(** * The search index *)

Definition tx_kind (tx : Tx) : string :=
  match tx with
  | Tx.Transfer _ _ _ => "transfer"
  | Tx.MandateCreate _ _ _ _ _ _ _ _ _ _ => "mandate_create"
  | Tx.MandateSpend _ _ _ => "mandate_spend"
  | Tx.MandateRevoke _ => "mandate_revoke"
  | Tx.ChannelOpen _ _ _ _ _ _ _ _ => "channel_open"
  | Tx.ChannelSettle _ _ _ => "channel_settle"
  | Tx.ChannelRefund _ => "channel_refund"
  | Tx.MintToPool _ _ _ _ _ => "shield"
  | Tx.ShieldedSpend _ _ _ _ _ _ _ _ _ _ => "shielded_spend"
  | Tx.AccountCreate _ _ _ _ => "account_create"
  | Tx.AssetRegister _ _ _ _ => "asset_register"
  | Tx.AssetMint _ _ _ => "asset_mint"
  | Tx.AssetBurn _ _ _ => "asset_burn"
  | Tx.AssetFreeze _ _ _ => "asset_freeze"
  | Tx.AssetPause _ _ => "asset_pause"
  end.
Definition tx_counterparty (tx : Tx) : option AccountId :=
  match tx with
  | Tx.Transfer to _ _ => Some to
  | Tx.MandateSpend _ to _ => Some to
  | Tx.ChannelOpen _ _ payee _ _ _ _ _ => Some payee
  | Tx.AccountCreate id _ _ _ => Some id
  | Tx.ShieldedSpend _ _ _ _ _ credit _ _ _ _ => credit
  | Tx.AssetMint _ to _ => Some to
  | Tx.AssetFreeze _ account _ => Some account
  | _ => None
  end.

Record SearchIndex := mkSearchIndex {
  ix_tx : gmap H256 (Z * Z);
  ix_acct : gmap H256 (list (H256 * Z * string));
}.
Definition acct_push (a : AccountId) (e : H256 * Z * string) (m : gmap H256 (list (H256 * Z * string)))
    : gmap H256 (list (H256 * Z * string)) :=
  <[a := default [] (m !! a) ++ [e]]> m.

Section index.
Context {SHAKE : Shake} {STX : StxCodec}.

(** One turn of the loop of [index_txs_into]. *)
Definition index_tx {E} (height : Z) (i : nat) (tx : SignedTx) : M SearchIndex E unit :=
  let* id := readM (λ _, txid tx) in
  let* ix := getM in
  let ti := <[id := (height, Z.of_nat i)]> ix.(ix_tx) in
  if bool_decide (is_Some (ix.(ix_tx) !! id)) then modifyM (λ ix, mkSearchIndex ti ix.(ix_acct))
  else
    let entry := (id, height, tx_kind (stx_payload tx)) in
    modifyM (λ ix, mkSearchIndex ti
      (let ai := acct_push (stx_sender tx) entry ix.(ix_acct) in
       match tx_counterparty (stx_payload tx) with
       | Some cp => if bool_decide (cp = stx_sender tx) then ai else acct_push cp entry ai
       | None => ai
       end)).
Fixpoint index_from {E} (height : Z) (i : nat) (txs : list SignedTx) : M SearchIndex E unit :=
  match txs with
  | [] => retM tt
  | tx :: txs => index_tx height i tx ;;; index_from height (S i) txs
  end.
Definition index_txs_into {E} (height : Z) (txs : list SignedTx) : M SearchIndex E unit :=
  index_from height 0 txs.
End index.

(** * Rules by chain id *)

Record Bootstrap := mkBootstrap { bs_height : Z; bs_founding_power : Z }.
Definition TESTNET1 : string := "hashkinetics-1-4e4ea68d".
Definition G1_TESTNET1_HEIGHT : Z := 110000.
Definition G1_FOUNDING_POWER : Z := 4.
Definition P6_TESTNET1_HEIGHT : Z := 190000.
Definition R17_TESTNET1_HEIGHT : Z := 1872500.
Definition R18_TESTNET1_HEIGHT : Z := 2038500.
Definition ROTATION_V2_TESTNET1_HEIGHT : Z := u64_max.

(** The environment variables are given by their parsed values. *)
Definition bootstrap_from (chain_id : string) (env_height env_power : option Z) : option Bootstrap :=
  if bool_decide (chain_id = TESTNET1) then Some (mkBootstrap G1_TESTNET1_HEIGHT G1_FOUNDING_POWER)
  else
    height ← env_height;
    if 0 <? height
    then Some (mkBootstrap height (match env_power with
                                   | Some p => if 0 <? p then p else G1_FOUNDING_POWER
                                   | None => G1_FOUNDING_POWER
                                   end))
    else None.
Definition height_from (testnet1 : Z) (chain_id : string) (env : option Z) : Z :=
  if bool_decide (chain_id = TESTNET1) then testnet1 else default 0 env.
Definition multi_pool_from_from : string → option Z → Z := height_from P6_TESTNET1_HEIGHT.
Definition mandate_asset_from_from : string → option Z → Z := height_from R17_TESTNET1_HEIGHT.
Definition payword_cap_from_from : string → option Z → Z := height_from R18_TESTNET1_HEIGHT.
Definition rotation_v2_from_from : string → option Z → Z := height_from ROTATION_V2_TESTNET1_HEIGHT.

Record GenesisValidator := mkGenesisValidator { gv_root_pk : bytes; gv_public_key : HkPub; gv_power : Z }.
Inductive GenesisError := GenesisPower (i : nat) (power : Z) | NoValidators.

Section genesis.
Context {SHAKE : Shake}.
Fixpoint check_powers (i : nat) (l : list GenesisValidator) : res GenesisError unit :=
  match l with
  | [] => Ok tt
  | v :: l =>
      let? _ := refuseR ((v.(gv_power) =? 0) || (MAX_VOTING_POWER <? v.(gv_power))) (GenesisPower i v.(gv_power)) in
      check_powers (S i) l
  end.
Definition genesis_validator_set (vs : list GenesisValidator) : res GenesisError HkValidatorSet :=
  let? _ := check_powers 0 vs in
  let? _ := refuseR (bool_decide (vs = [])) NoValidators in
  set_new ((λ v, validator_new v.(gv_root_pk) v.(gv_public_key) v.(gv_power)) <$> vs).
End genesis.

(** * What the bookkeeping guarantees *)

Lemma run_back_spec min l :
  StronglySorted (λ a b, b < a) (min :: l) → Forall (λ h, 0 ≤ h ≤ u64_max) (min :: l) →
  run_back min l ≤ min ∧ run_back min l ∈ min :: l ∧ run_back min l - 1 ∉ min :: l ∧
  ∀ h, run_back min l ≤ h ≤ min → h ∈ min :: l.
Proof.
  revert min. induction l as [|h l IH]; intros min Hs Hr; cbn [run_back].
  { split_and!; [lia|by left| |intros x Hx; assert (x = min) as -> by lia; by left].
    intros Hx%list_elem_of_singleton. lia. }
  apply StronglySorted_inv in Hs as [Hs Hf]. apply Forall_cons in Hr as [Hm Hr].
  pose proof Hf as Hf'. apply Forall_cons in Hf' as [Hlt Hf']. pose proof (Forall_inv Hr) as Hh.
  cbn beta in Hh. rewrite wrapping_small by lia. destruct (Z.eqb_spec (h + 1) min) as [Heq|Hne].
  - destruct (IH h Hs Hr) as (Hle & Hin & Hno & Hall). split_and!; [lia|by right| |].
    + intros [?|?]%elem_of_cons; [lia|done].
    + intros x Hx. destruct (Z.eq_dec x min) as [->|]; [by left|]. right. apply Hall. lia.
  - split_and!; [lia|by left| |intros x Hx; assert (x = min) as -> by lia; by left].
    intros [?|Hin]%elem_of_cons; [lia|]. apply StronglySorted_inv in Hs as [_ Hs].
    apply elem_of_cons in Hin as [?|Hin]; [lia|]. rewrite Forall_forall in Hs. specialize (Hs _ Hin). lia.
Qed.
Lemma sorted_rev (l : list Z) : StronglySorted Z.lt l → StronglySorted (λ a b, b < a) (rev l).
Proof.
  induction 1 as [|x l _ IH Hf]; cbn; [constructor|]. apply StronglySorted_app_2; [|done|].
  - intros a b Ha Hb. apply list_elem_of_singleton in Hb as ->. rewrite Forall_forall in Hf. apply Hf.
    by apply list_elem_of_In, in_rev, list_elem_of_In.
  - repeat constructor.
Qed.

(** The height a node advertises as its history floor is on disk, everything
    from it to the last height is on disk, and the height below it is not, so no
    lower floor is gap-free; an empty log advertises nothing. *)
Theorem suffix_min_spec l :
  StronglySorted Z.lt l → Forall (λ h, 0 ≤ h ≤ u64_max) l →
  match contiguous_suffix_min l with
  | None => l = []
  | Some m => ∃ top, last l = Some top ∧ m ≤ top ∧ (∀ h, m ≤ h ≤ top → h ∈ l) ∧ m - 1 ∉ l
  end.
Proof.
  intros Hs%sorted_rev Hr. unfold contiguous_suffix_min.
  destruct (rev l) as [|top rest] eqn:E; apply (f_equal (@rev Z)) in E; rewrite rev_involutive in E; [done|].
  assert (∀ h, h ∈ l ↔ h ∈ top :: rest) as Hrev.
  { intros h. rewrite E, !list_elem_of_In. symmetry. apply in_rev. }
  destruct (run_back_spec top rest Hs) as (Hle & _ & Hno & Hall).
  { rewrite Forall_forall in Hr |- *. intros x Hx. by apply Hr, Hrev. }
  exists top. split_and!; [|done|intros h Hh; by apply Hrev, Hall|by rewrite Hrev].
  rewrite E. cbn [rev]. by rewrite last_snoc.
Qed.
Lemma suffix_min_spec_witness :
  contiguous_suffix_min [1; 49929; 49930; 49931] = Some 49929 ∧ 49928 ∉ [1; 49929; 49930; 49931].
Proof.
  split; [done|].
  assert (StronglySorted Z.lt [1; 49929; 49930; 49931]) as Hs by (repeat constructor).
  assert (Forall (λ h, 0 ≤ h ≤ u64_max) [1; 49929; 49930; 49931]) as Hr.
  { repeat constructor; by vm_compute. }
  by destruct (suffix_min_spec _ Hs Hr) as (top & _ & _ & _ & Hno).
Defined.

(** Whatever the seat's root key, the threshold of the production tree lies
    between 15% and 25% of its leaves. *)
Lemma threshold_bounds h : 4915 ≤ rotation_threshold_of h CONSENSUS_CAPACITY ≤ 8192.
Proof.
  unfold rotation_threshold_of. change CONSENSUS_CAPACITY with 32768.
  pose proof (Z.mod_pos_bound (le_val (take 2 (h256_bytes h))) 1001 ltac:(lia)) as Hj.
  revert Hj. generalize (le_val (take 2 (h256_bytes h)) mod 1001). intros j Hj.
  unfold sat_mul, u64_max. rewrite Z.min_l by lia. split.
  - apply Z.div_le_lower_bound; lia.
  - apply Z.div_le_upper_bound; lia.
Qed.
◇ ◇ ◇
▶ **TASK BRIEF**
Using the records above, restate word for word the lines from the one with "apply StronglySorted_inv in Hs as [Hs" through the one with "cbn beta in", both included.

▶ **WRITTEN ANSWER**
  apply StronglySorted_inv in Hs as [Hs Hf]. apply Forall_cons in Hr as [Hm Hr].
  pose proof Hf as Hf'. apply Forall_cons in Hf' as [Hlt Hf']. pose proof (Forall_inv Hr) as Hh.
  cbn beta in Hh. rewrite wrapping_small by lia. destruct (Z.eqb_spec (h + 1) min) as [Heq|Hne].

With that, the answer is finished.